(Saved entries)
▽
(** [(t as f64 * p) as u64] is the integer part of [num * t / 100] below 2^45 when
    the literal [p = num/100] is close enough to its decimal value: a product that
    should be an integer is rounded to it, also from below, and any other is too
    far from the next integer to reach it. *)
Lemma f64_mul_pct_floor (num t : Z) (c : positive) :
  f64_lit num 100 = S754_finite false c (-53) -> Zpos (digits2_pos c) = 53 ->
  Z.abs (100 * Zpos c - num * 2 ^ 53) * 2 ^ 54 <= 100 * Zpos c ->
  Z.abs (100 * Zpos c - num * 2 ^ 53) <= 50 -> 0 < num <= 100 -> 0 <= t < 2 ^ 45 ->
  f64_as_u 64 (f64_mul (f64_of_Z t) (f64_lit num 100)) = num * t / 100.
Proof.
  intros Hlit Hc Hnear H50 Hnum Ht. destruct (Z.eq_dec t 0) as [-> | Hne].
  { rewrite Hlit, Z.mul_0_r. reflexivity. }
  destruct (f64_of_Z_exact t) as (m & e & Heq & Hd & He & Hm & Hr); [lia |].
  assert (e <= -7) as He7.
  { destruct (Z.le_gt_cases e (-7)) as [| H]; [done |].
    pose proof (Z.pow_le_mono_r 2 46 (e + 52)). lia. }
  rewrite Heq, Hlit.
  destruct (f64_mul_pos m c e (-53))
    as (m' & e' & n & -> & Hn & Hge & Hle & Herr & Hfl & _); [done | done | lia | lia |].
  pose proof (digits2_pos_bounds m) as Bm. rewrite Hd in Bm.
  pose proof (digits2_pos_bounds c) as Bc. rewrite Hc in Bc.
  set (k := num * t / 100). pose proof (Z.div_mod (num * t) 100 ltac:(lia)) as Hk. fold k in Hk.
  pose proof (Z.mod_pos_bound (num * t) 100 ltac:(lia)) as Hmod.
  assert (0 < 2 ^ n <= 2 ^ 53) as Hpn by (split; [lia | apply Z.pow_le_mono_r; lia]).
  assert (2 ^ 60 <= 2 ^ (53 - e)) as Hbig by (apply Z.pow_le_mono_r; lia).
  assert (num * t * 2 ^ (53 - e) = num * Zpos m * 2 ^ 53) as Hscale.
  { rewrite Hm. replace (53 - e) with (- e + 53) by lia. rewrite Z.pow_add_r by lia. ring. }
  assert (0 <= k < 2 ^ 64) as Hkb.
  { unfold k. split; [apply Z.div_pos; lia |]. apply Z.div_lt_upper_bound; nia. }
  apply f64_as_u_floor with (53 - e); [lia | lia | done |].
  replace (e' + (53 - e)) with (e' - (e + -53)) by lia.
  set (V := Zpos m' * 2 ^ (e' - (e + -53))) in *.
  set (D := 2 ^ (53 - e)) in *. set (delta := 100 * Zpos c - num * 2 ^ 53) in *.
  assert (100 * (Zpos m * Zpos c) = num * t * D + Zpos m * delta) as HP by (unfold delta; lia).
  destruct (Z.eq_dec ((num * t) mod 100) 0) as [E | E].
  - enough (V = k * D) as -> by lia.
    assert (V = Zpos m' * 2 ^ (e' - (e + -53) - n) * 2 ^ n) as HV.
    { unfold V. rewrite <- Z.mul_assoc, <- Z.pow_add_r by lia. do 2 f_equal. lia. }
    assert (k * D = k * 2 ^ (53 - e - n) * 2 ^ n) as HK.
    { unfold D. rewrite <- Z.mul_assoc, <- Z.pow_add_r by lia. do 2 f_equal. lia. }
    rewrite HV, HK. f_equal. apply multiple_close with (2 ^ n); [lia |]. rewrite <- HV, <- HK.
    assert (100 * (k * D) = num * t * D) as HkD by (rewrite Hk, E; ring).
    apply (close_step _ _ _ (Zpos m * delta) _ Herr); [by rewrite HkD |].
    destruct Hn as [Hn Hprod]. rewrite Z.pow_add_r in Hprod by lia.
    rewrite Z.abs_mul. set (a := Z.abs delta) in *. change (Z.abs (Zpos m)) with (Zpos m).
    assert (a * 2 ^ 54 * Zpos m <= 100 * Zpos c * Zpos m)
      by (apply Z.mul_le_mono_nonneg_r; lia). lia.
  - set (r := (num * t) mod 100) in *.
    assert (num * t * D = 100 * (k * D) + r * D) as HkD by (rewrite Hk at 1; ring).
    assert (Z.abs (Zpos m * delta) <= 50 * 2 ^ 53) as Hdelta.
    { rewrite Z.abs_mul, (Z.mul_comm 50). apply Z.mul_le_mono_nonneg; lia. }
    assert (1 * D <= r * D <= 99 * D) as HrD by (split; apply Z.mul_le_mono_nonneg_r; lia). rewrite HkD in HP.
    clearbody V D r k. clear - Herr HP Hdelta HrD Hbig Hpn.
    set (P := Zpos m * Zpos c) in *. set (md := Zpos m * delta) in *. clearbody P md. lia.
Qed.
(** [advance]: the controller after one measured step, and the triple
    (new target, saturated, maximal sustainable rate) it returns. *)
Definition advance (c0 : RampController) (achieved p50 : Z)
  : RampController * (Z * bool * Z) :=
  let ok := step_ok c0 achieved p50 in
  let c := observe c0 p50 in
  match phase c with
  | Exp =>
      if ok then
        let c := mkRamp (current_qps c) (current_qps c) (wadd 32 (doublings c) 1) Exp
                   (lo c) (hi c) (bisect_steps c) (use_xdp c) (baseline_us c) in
        if MAX_DOUBLINGS <=? doublings c then (c, (current_qps c, true, current_qps c))
        else
          let q := sat_mul 64 (current_qps c) 2 in
          (mkRamp q (last_stable_qps c) (doublings c) Exp (lo c) (hi c)
             (bisect_steps c) (use_xdp c) (baseline_us c), (q, false, 0))
      else
        let c := mkRamp (current_qps c) (last_stable_qps c) (doublings c) Bisect
                   (last_stable_qps c) (current_qps c) (bisect_steps c)
                   (use_xdp c) (baseline_us c) in
        if converged c then (c, (Z.max (lo c) 1, true, lo c))
        else
          let q := midpoint c in
          (mkRamp q (last_stable_qps c) (doublings c) Bisect (lo c) (hi c)
             (bisect_steps c) (use_xdp c) (baseline_us c), (q, false, 0))
  | Bisect =>
      let c := mkRamp (current_qps c) (last_stable_qps c) (doublings c) Bisect
                 (if ok then current_qps c else lo c)
                 (if ok then hi c else current_qps c)
                 (wadd 32 (bisect_steps c) 1) (use_xdp c) (baseline_us c) in
      if converged c || (MAX_BISECT <=? bisect_steps c)
      then (c, (Z.max (lo c) 1, true, lo c))
      else
        let q := midpoint c in
        (mkRamp q (last_stable_qps c) (doublings c) Bisect (lo c) (hi c)
           (bisect_steps c) (use_xdp c) (baseline_us c), (q, false, 0))
  end.

(** Steps against an oracle until the controller reports saturation: the number
    of steps taken, the final controller and the rate it returned. *)
Fixpoint drive (fuel : nat) (oracle : nat -> Z -> Z * Z) (i : nat) (c : RampController)
  : option (nat * RampController * Z) :=
  match fuel with
  | O => None
  | S fuel =>
      let '(achieved, p50) := oracle i (current_qps c) in
      let '(c', (_, saturated, max)) := advance c achieved p50 in
      if saturated then Some (S i, c', max) else drive fuel oracle (S i) c'
  end.

(** The oracle of the tests: a target fully served up to [ceiling], at a fixed
    median latency; and the clean latency cliff at [knee]. *)
Definition ceiling_oracle (ceiling p50 : Z) (_ : nat) (target : Z) : Z * Z :=
  (Z.min target ceiling, p50).
Definition knee_oracle (knee floor cliff : Z) (_ : nat) (target : Z) : Z * Z :=
  (target, if target <=? knee then floor else cliff).

(** The clean knee of the tests, run on the controller. *)
Example knee_3m :
  match drive 25 (knee_oracle 3000000 50 5000) 0 (new false) with
  | Some (n, c, m) => (n, lo c, hi c, m) | None => (O, 0, 0, 0) end
  = (10%nat, 3000000, 3100000, 3000000).
Proof. vm_compute. reflexivity. Qed.
Example ceiling_500k :
  match drive 25 (ceiling_oracle 500000 40) 0 (new false) with
  | Some (n, c, m) => (n, lo c, hi c, m) | None => (O, 0, 0, 0) end
  = (8%nat, 625000, 650000, 625000).
Proof. vm_compute. reflexivity. Qed.

(** ** Invariant *)

(** In the doubling phase the target is START * 2^k and the last sustained one
    the target before it.  In the bisection phase the bracket is non-empty, the
    target is its middle, and the width has halved exactly at every step: the
    first width is START * 2^j, which five halvings leave an integer, and is
    at most the sustained bound unless the first step failed. *)
Definition ramp_inv (c : RampController) : Prop :=
  match phase c with
  | Exp =>
      0 <= doublings c < 20 /\ current_qps c = START_QPS * 2 ^ doublings c /\
      (doublings c = 0 /\ last_stable_qps c = 0 \/
       0 < doublings c /\ 2 * last_stable_qps c = current_qps c) /\
      lo c = 0 /\ hi c = 0 /\ bisect_steps c = 0
  | Bisect =>
      0 <= lo c < hi c /\ hi c <= START_QPS * 2 ^ 19 /\
      0 <= bisect_steps c <= 5 /\
      exists w, hi c - lo c = w * 2 ^ (5 - bisect_steps c) /\ 0 < w /\
        (32 * w <= lo c \/ 32 * w = START_QPS)
  end.

(** A controller between steps: it has not converged and its target is the
    middle of the bracket. *)
Definition ramp_ready (c : RampController) : Prop :=
  ramp_inv c /\
  (phase c = Bisect ->
    current_qps c = lo c + (hi c - lo c) / 2 /\ bisect_steps c < 5).

(** Steps left before the controller must report saturation. *)
Definition steps_left (c : RampController) : nat :=
  match phase c with
  | Exp => Z.to_nat (25 - doublings c)
  | Bisect => Z.to_nat (5 - bisect_steps c)
  end.

Lemma observe_fields c p :
  current_qps (observe c p) = current_qps c /\ last_stable_qps (observe c p) = last_stable_qps c /\
  doublings (observe c p) = doublings c /\ phase (observe c p) = phase c /\
  lo (observe c p) = lo c /\ hi (observe c p) = hi c /\
  bisect_steps (observe c p) = bisect_steps c /\ use_xdp (observe c p) = use_xdp c.
Proof. unfold observe. by case_if. Qed.

Lemma converged_iff c :
  0 <= lo c <= hi c -> converged c = true <-> hi c - lo c <= Z.max (lo c / 20) 5000.
Proof. intros. unfold converged, sat_sub. rewrite Z.leb_le. lia. Qed.

(** Five halvings always converge. *)
Lemma converged_at_five c :
  ramp_inv c -> phase c = Bisect -> bisect_steps c = 5 -> converged c = true.
Proof.
  unfold ramp_inv. intros H Hp Hb. rewrite Hp in H. destruct H as (Hlo & _ & _ & w & Hw & Hpos & Hor).
  rewrite Hb in Hw. replace (5 - 5) with 0 in Hw by lia.
  apply converged_iff; [lia |]. unfold START_QPS in *.
  destruct Hor as [H | H]; [| lia].
  assert (w <= lo c / 20); [apply Z.div_le_lower_bound; lia | lia].
Qed.

Lemma midpoint_eq c :
  0 <= lo c <= hi c -> hi c < 2 ^ 63 -> midpoint c = lo c + (hi c - lo c) / 2.
Proof.
  intros. unfold midpoint. rewrite wsub_small by lia.
  apply wadd_small. pose proof (Z.div_le_mono (hi c - lo c) (2 * hi c) 2).
  rewrite Z.mul_comm, Z.div_mul in * by lia.
  pose proof (Z.div_pos (hi c - lo c) 2). lia.
Qed.

Lemma start_pow_bound k : 0 <= k <= 19 -> START_QPS <= START_QPS * 2 ^ k <= START_QPS * 2 ^ 19.
Proof.
  intros. unfold START_QPS. pose proof (Z.pow_le_mono_r 2 k 19). pose proof (Z.pow_le_mono_r 2 0 k).
  lia.
Qed.

Lemma new_ready xdp : ramp_ready (new xdp).
Proof. split; [| done]. unfold ramp_inv, new, START_QPS. cbn. lia. Qed.

(** The two halves of a bracket of even width. *)
Lemma halve_width c w :
  hi c - lo c = w * 2 ^ (5 - bisect_steps c) -> 0 <= bisect_steps c < 5 ->
  (hi c - lo c) / 2 = w * 2 ^ (5 - (bisect_steps c + 1)) /\
  hi c - lo c = 2 * ((hi c - lo c) / 2).
Proof.
  intros Hw Hb. rewrite Hw.
  replace (5 - bisect_steps c) with (Z.succ (5 - (bisect_steps c + 1))) by lia.
  rewrite Z.pow_succ_r by lia.
  replace (w * (2 * 2 ^ (5 - (bisect_steps c + 1))))
    with (w * 2 ^ (5 - (bisect_steps c + 1)) * 2) by ring.
  rewrite Z.div_mul by lia. lia.
Qed.

(** What one step does, by phase and outcome. *)
Inductive advanced (c : RampController) (ok : bool) : RampController -> Z * bool * Z -> Prop :=
| adv_double c' :
    phase c = Exp -> ok = true -> doublings c < 19 -> phase c' = Exp ->
    doublings c' = doublings c + 1 -> current_qps c' = 2 * current_qps c ->
    last_stable_qps c' = current_qps c -> lo c' = 0 -> hi c' = 0 -> bisect_steps c' = 0 ->
    advanced c ok c' (2 * current_qps c, false, 0)
| adv_cap c' :
    phase c = Exp -> ok = true -> doublings c = 19 -> phase c' = Exp ->
    doublings c' = 20 -> current_qps c' = current_qps c ->
    last_stable_qps c' = current_qps c -> lo c' = 0 -> hi c' = 0 ->
    advanced c ok c' (current_qps c, true, current_qps c)
| adv_bracket c' q :
    phase c = Exp -> ok = false -> phase c' = Bisect ->
    lo c' = last_stable_qps c -> hi c' = current_qps c -> bisect_steps c' = 0 ->
    current_qps c' = q -> converged c' = false -> q = lo c' + (hi c' - lo c') / 2 ->
    advanced c ok c' (q, false, 0)
| adv_halve c' q :
    phase c = Bisect -> phase c' = Bisect ->
    lo c' = (if ok then current_qps c else lo c) ->
    hi c' = (if ok then hi c else current_qps c) ->
    bisect_steps c' = bisect_steps c + 1 -> current_qps c' = q -> converged c' = false ->
    q = lo c' + (hi c' - lo c') / 2 ->
    advanced c ok c' (q, false, 0)
| adv_done c' :
    phase c = Bisect -> phase c' = Bisect ->
    lo c' = (if ok then current_qps c else lo c) ->
    hi c' = (if ok then hi c else current_qps c) ->
    bisect_steps c' = bisect_steps c + 1 -> converged c' = true ->
    advanced c ok c' (Z.max (lo c') 1, true, lo c').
△
_Task goal_
Reproduce exactly the entries above, limited to the lines from the one with "rewrite Z.abs_mul. set" through the one with "(lo c) (hi c) (bisect_steps", both included.

_Output_
    rewrite Z.abs_mul. set (a := Z.abs delta) in *. change (Z.abs (Zpos m)) with (Zpos m).
    assert (a * 2 ^ 54 * Zpos m <= 100 * Zpos c * Zpos m)
      by (apply Z.mul_le_mono_nonneg_r; lia). lia.
  - set (r := (num * t) mod 100) in *.
    assert (num * t * D = 100 * (k * D) + r * D) as HkD by (rewrite Hk at 1; ring).
    assert (Z.abs (Zpos m * delta) <= 50 * 2 ^ 53) as Hdelta.
    { rewrite Z.abs_mul, (Z.mul_comm 50). apply Z.mul_le_mono_nonneg; lia. }
    assert (1 * D <= r * D <= 99 * D) as HrD by (split; apply Z.mul_le_mono_nonneg_r; lia). rewrite HkD in HP.
    clearbody V D r k. clear - Herr HP Hdelta HrD Hbig Hpn.
    set (P := Zpos m * Zpos c) in *. set (md := Zpos m * delta) in *. clearbody P md. lia.
Qed.
(** [advance]: the controller after one measured step, and the triple
    (new target, saturated, maximal sustainable rate) it returns. *)
Definition advance (c0 : RampController) (achieved p50 : Z)
  : RampController * (Z * bool * Z) :=
  let ok := step_ok c0 achieved p50 in
  let c := observe c0 p50 in
  match phase c with
  | Exp =>
      if ok then
        let c := mkRamp (current_qps c) (current_qps c) (wadd 32 (doublings c) 1) Exp
                   (lo c) (hi c) (bisect_steps c) (use_xdp c) (baseline_us c) in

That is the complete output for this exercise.